Data in this exercise:
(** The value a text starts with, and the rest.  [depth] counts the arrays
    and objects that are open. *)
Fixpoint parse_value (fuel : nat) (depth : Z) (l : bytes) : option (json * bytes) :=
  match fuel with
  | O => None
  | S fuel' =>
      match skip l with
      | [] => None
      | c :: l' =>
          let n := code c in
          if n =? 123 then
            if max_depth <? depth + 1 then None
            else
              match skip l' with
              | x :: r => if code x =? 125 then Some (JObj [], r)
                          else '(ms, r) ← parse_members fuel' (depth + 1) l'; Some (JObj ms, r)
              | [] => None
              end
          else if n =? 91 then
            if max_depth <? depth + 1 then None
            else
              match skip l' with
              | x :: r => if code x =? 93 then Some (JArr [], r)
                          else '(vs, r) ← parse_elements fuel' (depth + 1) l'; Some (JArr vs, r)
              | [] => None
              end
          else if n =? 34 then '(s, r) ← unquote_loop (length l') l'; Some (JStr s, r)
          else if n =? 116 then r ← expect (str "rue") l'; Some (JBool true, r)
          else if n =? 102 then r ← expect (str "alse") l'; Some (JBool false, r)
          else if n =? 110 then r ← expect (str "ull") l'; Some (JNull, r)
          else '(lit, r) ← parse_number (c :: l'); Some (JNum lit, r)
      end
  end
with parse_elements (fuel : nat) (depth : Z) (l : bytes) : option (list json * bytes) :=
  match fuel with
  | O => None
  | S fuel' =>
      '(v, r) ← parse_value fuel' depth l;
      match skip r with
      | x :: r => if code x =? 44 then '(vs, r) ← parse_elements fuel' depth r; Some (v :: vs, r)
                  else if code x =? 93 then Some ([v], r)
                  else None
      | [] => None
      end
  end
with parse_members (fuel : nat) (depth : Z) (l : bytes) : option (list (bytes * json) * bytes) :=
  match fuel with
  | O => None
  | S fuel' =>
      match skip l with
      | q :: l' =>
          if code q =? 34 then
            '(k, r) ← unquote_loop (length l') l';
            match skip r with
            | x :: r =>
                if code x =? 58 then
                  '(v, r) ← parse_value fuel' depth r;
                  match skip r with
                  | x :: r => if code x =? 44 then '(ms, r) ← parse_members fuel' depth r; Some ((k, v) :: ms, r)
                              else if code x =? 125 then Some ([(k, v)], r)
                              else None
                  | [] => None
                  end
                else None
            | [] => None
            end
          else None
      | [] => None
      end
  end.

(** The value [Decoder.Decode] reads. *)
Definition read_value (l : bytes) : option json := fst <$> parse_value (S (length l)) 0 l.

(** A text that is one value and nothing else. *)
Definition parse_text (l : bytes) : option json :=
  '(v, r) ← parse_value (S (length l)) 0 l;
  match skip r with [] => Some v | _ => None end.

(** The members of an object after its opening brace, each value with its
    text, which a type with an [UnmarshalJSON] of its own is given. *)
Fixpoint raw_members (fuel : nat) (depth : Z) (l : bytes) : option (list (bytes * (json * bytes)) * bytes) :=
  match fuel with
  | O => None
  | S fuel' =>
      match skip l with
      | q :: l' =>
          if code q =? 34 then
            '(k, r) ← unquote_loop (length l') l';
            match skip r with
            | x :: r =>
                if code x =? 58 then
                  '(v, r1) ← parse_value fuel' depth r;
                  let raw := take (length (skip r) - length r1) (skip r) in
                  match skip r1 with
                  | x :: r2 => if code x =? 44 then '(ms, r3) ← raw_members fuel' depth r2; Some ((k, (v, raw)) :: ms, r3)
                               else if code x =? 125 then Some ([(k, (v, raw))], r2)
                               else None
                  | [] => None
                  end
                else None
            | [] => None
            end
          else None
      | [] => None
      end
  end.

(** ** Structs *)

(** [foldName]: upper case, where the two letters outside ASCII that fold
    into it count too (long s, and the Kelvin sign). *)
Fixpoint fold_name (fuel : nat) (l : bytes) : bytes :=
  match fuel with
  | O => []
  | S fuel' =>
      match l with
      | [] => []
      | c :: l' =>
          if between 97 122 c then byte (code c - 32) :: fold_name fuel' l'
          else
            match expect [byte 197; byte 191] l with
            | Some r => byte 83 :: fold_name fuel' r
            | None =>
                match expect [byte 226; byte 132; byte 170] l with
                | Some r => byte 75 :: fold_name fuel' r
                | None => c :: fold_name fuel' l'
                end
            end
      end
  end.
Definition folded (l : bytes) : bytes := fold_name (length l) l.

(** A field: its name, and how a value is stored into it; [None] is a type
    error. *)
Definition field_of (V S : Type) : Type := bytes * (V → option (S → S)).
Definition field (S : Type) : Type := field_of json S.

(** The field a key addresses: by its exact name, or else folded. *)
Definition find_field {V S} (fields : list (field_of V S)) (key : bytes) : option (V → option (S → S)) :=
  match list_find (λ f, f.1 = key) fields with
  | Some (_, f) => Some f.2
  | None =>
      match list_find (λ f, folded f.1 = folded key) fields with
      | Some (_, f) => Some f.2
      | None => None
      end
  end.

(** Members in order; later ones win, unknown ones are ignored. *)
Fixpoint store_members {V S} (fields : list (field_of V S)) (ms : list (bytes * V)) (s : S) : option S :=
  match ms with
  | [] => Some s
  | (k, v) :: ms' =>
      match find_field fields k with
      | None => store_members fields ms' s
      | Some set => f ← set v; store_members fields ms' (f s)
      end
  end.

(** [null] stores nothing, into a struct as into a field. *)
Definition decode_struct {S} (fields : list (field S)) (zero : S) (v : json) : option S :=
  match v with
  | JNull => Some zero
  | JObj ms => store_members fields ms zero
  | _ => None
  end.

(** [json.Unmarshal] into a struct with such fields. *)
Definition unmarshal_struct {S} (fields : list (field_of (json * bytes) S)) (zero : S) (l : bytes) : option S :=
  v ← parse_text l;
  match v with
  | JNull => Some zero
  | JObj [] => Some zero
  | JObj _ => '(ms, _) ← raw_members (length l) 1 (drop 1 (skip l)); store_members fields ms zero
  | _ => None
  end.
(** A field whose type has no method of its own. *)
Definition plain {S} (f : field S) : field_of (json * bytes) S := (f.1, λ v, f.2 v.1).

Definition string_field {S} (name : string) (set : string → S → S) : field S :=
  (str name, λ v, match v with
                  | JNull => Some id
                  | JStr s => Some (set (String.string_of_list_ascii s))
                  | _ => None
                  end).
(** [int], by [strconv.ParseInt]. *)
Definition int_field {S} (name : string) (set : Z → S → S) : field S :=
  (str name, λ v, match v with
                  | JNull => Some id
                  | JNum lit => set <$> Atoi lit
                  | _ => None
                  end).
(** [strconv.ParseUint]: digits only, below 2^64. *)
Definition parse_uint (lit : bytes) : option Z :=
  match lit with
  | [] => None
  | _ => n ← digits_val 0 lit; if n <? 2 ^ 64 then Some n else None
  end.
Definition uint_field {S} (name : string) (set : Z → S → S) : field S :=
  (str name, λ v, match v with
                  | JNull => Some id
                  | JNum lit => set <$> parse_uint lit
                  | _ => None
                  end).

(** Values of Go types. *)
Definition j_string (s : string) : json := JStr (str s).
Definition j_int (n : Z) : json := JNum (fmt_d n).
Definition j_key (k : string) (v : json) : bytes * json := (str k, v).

* * *

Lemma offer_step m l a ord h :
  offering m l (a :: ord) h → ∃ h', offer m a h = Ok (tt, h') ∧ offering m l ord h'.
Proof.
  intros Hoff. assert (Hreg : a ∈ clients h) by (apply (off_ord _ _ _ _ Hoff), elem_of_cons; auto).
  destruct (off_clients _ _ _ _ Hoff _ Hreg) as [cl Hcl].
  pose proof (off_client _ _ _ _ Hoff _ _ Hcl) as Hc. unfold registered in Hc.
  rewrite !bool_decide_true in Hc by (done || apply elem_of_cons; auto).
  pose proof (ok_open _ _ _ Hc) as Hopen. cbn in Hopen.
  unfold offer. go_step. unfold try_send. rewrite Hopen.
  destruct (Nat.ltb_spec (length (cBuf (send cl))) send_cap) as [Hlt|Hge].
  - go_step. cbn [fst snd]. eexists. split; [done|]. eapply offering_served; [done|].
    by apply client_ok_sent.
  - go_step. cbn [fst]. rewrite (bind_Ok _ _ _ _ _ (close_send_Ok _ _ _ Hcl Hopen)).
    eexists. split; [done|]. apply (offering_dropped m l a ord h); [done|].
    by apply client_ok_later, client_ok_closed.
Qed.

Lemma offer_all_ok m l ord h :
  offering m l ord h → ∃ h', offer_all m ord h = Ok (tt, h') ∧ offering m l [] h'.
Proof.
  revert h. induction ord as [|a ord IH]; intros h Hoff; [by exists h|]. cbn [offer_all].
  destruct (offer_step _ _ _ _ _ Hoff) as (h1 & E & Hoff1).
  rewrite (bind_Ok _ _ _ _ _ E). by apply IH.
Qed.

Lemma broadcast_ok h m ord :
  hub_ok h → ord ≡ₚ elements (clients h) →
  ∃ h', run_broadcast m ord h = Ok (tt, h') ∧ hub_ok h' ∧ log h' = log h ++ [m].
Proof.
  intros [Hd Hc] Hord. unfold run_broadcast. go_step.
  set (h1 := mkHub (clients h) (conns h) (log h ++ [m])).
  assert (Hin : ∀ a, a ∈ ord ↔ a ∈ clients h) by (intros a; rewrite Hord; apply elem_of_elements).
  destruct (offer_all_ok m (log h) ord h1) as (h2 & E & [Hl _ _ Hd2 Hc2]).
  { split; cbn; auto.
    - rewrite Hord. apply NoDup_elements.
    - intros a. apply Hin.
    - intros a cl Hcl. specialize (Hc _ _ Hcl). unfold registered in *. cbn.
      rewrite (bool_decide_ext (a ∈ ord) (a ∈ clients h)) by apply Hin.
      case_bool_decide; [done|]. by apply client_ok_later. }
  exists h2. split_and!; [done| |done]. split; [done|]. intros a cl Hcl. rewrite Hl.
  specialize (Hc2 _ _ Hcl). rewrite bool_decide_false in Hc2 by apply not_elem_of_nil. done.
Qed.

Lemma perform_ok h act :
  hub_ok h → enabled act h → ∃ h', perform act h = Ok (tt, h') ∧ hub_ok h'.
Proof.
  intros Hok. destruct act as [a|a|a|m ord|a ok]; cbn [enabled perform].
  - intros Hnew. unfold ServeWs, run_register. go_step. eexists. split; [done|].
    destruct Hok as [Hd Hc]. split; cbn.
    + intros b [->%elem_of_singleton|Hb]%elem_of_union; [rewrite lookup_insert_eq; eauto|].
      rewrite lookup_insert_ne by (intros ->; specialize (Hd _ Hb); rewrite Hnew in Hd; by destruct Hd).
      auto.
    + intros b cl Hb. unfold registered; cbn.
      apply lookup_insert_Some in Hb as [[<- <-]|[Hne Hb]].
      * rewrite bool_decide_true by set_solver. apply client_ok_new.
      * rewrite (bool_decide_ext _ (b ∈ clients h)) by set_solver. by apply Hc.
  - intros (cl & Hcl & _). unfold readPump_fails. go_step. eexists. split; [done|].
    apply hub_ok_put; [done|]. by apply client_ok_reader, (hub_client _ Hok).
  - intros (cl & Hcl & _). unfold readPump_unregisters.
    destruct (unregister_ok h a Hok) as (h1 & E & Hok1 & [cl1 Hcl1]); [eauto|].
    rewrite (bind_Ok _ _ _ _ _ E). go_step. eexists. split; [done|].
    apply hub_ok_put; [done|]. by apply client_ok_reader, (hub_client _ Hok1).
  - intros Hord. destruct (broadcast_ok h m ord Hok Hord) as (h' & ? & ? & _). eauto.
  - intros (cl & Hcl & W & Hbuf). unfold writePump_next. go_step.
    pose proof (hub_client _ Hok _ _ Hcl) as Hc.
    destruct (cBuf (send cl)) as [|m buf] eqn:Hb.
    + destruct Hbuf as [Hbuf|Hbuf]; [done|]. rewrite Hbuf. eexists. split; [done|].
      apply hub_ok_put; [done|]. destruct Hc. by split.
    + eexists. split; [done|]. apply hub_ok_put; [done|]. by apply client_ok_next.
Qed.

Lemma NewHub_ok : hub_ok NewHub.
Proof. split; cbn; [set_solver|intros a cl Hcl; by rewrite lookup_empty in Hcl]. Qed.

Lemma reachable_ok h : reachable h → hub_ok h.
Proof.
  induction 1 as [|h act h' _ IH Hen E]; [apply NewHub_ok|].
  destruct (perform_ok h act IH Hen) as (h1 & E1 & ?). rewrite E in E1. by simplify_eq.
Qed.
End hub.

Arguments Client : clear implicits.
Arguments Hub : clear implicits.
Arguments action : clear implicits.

==

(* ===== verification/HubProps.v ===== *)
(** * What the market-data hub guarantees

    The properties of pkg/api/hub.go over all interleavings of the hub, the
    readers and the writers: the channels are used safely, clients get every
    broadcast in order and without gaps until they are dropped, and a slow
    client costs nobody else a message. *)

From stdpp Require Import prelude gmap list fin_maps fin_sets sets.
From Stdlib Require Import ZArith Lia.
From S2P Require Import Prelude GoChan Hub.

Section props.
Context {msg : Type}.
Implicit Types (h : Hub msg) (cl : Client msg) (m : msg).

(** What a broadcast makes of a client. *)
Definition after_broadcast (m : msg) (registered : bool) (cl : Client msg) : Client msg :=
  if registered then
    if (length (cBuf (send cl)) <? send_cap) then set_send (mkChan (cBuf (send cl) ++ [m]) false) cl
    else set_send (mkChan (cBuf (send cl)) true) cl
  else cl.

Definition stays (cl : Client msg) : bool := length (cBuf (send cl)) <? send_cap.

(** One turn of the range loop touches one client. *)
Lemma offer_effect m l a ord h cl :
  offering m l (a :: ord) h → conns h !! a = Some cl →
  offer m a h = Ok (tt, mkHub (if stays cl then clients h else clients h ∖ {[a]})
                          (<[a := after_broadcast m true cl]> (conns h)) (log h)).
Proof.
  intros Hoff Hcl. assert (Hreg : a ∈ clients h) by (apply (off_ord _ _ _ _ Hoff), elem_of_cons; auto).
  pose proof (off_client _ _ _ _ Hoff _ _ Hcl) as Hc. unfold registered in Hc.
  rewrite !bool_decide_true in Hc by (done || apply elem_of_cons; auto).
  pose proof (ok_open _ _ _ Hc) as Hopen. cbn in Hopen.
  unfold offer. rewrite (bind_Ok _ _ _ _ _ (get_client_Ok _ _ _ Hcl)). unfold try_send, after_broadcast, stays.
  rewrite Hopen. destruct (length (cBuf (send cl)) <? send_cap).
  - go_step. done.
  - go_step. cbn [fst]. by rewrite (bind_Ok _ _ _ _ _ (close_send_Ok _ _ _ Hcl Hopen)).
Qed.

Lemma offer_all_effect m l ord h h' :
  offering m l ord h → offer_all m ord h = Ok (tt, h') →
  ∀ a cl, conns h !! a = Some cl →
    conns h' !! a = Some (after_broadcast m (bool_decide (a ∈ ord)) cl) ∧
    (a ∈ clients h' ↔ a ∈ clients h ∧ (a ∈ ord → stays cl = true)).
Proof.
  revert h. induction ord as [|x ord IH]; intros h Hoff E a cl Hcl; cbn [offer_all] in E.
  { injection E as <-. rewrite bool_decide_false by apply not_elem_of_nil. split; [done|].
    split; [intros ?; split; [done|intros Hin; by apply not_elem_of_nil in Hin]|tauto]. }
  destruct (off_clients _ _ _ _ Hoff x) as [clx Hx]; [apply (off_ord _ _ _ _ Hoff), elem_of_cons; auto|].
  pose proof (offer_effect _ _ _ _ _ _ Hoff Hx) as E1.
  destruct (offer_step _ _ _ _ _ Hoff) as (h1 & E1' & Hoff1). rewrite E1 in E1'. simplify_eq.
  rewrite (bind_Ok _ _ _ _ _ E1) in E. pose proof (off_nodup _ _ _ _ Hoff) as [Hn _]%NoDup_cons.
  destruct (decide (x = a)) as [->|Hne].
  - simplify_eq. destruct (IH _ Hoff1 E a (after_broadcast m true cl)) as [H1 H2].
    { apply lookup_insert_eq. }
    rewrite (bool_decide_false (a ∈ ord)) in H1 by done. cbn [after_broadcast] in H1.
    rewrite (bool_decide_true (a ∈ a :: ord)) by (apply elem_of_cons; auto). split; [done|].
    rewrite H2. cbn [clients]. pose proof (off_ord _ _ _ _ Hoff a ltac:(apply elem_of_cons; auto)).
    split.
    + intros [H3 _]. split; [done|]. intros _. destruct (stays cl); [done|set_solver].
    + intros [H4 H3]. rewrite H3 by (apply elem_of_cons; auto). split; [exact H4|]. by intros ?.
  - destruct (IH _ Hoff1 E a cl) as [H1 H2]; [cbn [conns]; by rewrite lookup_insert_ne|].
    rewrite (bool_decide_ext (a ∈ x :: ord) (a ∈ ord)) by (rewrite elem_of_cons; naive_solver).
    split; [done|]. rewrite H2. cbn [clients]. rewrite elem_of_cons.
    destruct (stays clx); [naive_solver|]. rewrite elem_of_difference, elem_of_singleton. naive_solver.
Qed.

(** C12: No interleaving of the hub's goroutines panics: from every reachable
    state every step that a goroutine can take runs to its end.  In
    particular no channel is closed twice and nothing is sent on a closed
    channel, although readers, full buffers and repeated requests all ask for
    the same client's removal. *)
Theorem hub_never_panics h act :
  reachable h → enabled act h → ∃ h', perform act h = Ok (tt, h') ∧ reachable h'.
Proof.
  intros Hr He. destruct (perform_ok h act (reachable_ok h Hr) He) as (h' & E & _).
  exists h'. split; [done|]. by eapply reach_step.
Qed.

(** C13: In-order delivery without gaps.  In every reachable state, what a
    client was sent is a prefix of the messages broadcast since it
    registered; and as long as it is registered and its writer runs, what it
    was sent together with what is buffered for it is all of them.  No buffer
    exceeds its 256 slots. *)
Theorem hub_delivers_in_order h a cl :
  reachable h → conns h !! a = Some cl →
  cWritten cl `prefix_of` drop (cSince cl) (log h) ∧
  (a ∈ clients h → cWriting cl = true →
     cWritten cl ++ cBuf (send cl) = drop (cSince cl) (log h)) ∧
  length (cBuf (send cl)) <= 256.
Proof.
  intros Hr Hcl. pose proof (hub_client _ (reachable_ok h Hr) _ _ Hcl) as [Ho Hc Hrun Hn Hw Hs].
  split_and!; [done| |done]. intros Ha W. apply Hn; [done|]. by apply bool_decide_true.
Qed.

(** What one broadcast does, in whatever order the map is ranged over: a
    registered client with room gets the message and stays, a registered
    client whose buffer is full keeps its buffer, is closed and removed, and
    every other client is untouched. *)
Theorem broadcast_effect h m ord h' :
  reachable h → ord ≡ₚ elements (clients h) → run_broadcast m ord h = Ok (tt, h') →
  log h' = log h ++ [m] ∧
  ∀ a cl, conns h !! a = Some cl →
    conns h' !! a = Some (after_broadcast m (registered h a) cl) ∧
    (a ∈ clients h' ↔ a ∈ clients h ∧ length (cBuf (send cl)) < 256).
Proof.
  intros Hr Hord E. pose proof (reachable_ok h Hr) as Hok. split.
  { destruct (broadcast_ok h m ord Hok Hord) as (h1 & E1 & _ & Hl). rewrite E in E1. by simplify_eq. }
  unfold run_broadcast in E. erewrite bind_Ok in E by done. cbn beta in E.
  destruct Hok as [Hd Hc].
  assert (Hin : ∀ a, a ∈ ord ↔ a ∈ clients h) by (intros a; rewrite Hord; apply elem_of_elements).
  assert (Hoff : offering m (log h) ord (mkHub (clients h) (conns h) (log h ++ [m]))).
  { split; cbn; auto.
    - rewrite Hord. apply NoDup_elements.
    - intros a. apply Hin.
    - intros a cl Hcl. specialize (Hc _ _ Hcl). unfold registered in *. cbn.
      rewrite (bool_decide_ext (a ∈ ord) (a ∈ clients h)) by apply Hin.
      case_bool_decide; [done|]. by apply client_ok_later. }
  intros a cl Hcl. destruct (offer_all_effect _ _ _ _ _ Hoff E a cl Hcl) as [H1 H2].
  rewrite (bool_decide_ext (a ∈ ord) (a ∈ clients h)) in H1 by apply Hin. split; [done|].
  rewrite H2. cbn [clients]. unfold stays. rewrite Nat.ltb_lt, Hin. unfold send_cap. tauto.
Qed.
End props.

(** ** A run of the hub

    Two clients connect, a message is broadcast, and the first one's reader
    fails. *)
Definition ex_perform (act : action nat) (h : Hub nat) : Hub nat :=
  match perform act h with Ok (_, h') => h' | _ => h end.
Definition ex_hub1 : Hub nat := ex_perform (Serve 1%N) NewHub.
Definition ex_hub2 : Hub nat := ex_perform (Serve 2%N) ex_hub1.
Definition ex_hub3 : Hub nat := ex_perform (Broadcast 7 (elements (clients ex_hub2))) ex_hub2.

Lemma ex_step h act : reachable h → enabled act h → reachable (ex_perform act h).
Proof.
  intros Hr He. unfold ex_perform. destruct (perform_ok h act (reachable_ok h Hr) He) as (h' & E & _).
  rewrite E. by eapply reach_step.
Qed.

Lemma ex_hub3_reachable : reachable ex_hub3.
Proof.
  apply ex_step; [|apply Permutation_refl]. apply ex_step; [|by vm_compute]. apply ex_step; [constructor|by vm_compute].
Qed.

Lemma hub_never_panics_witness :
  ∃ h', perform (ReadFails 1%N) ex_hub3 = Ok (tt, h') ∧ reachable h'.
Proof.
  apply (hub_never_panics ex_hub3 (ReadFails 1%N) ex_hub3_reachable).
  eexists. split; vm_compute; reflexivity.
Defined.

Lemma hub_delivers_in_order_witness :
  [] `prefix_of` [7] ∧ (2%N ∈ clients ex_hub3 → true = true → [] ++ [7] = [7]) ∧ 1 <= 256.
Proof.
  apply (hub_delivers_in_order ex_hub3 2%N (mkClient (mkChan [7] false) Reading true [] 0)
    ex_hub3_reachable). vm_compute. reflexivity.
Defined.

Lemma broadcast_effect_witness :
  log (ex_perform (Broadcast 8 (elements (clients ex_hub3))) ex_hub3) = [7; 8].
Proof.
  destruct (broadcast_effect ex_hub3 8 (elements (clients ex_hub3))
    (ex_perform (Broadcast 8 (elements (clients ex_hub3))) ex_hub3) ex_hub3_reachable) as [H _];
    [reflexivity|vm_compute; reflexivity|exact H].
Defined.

Task to carry out: Which lines of the entries above contain the word "state"? Copy each of them.

Result:
    state every step that a goroutine can take runs to its end.  In
(** C13: In-order delivery without gaps.  In every reachable state, what a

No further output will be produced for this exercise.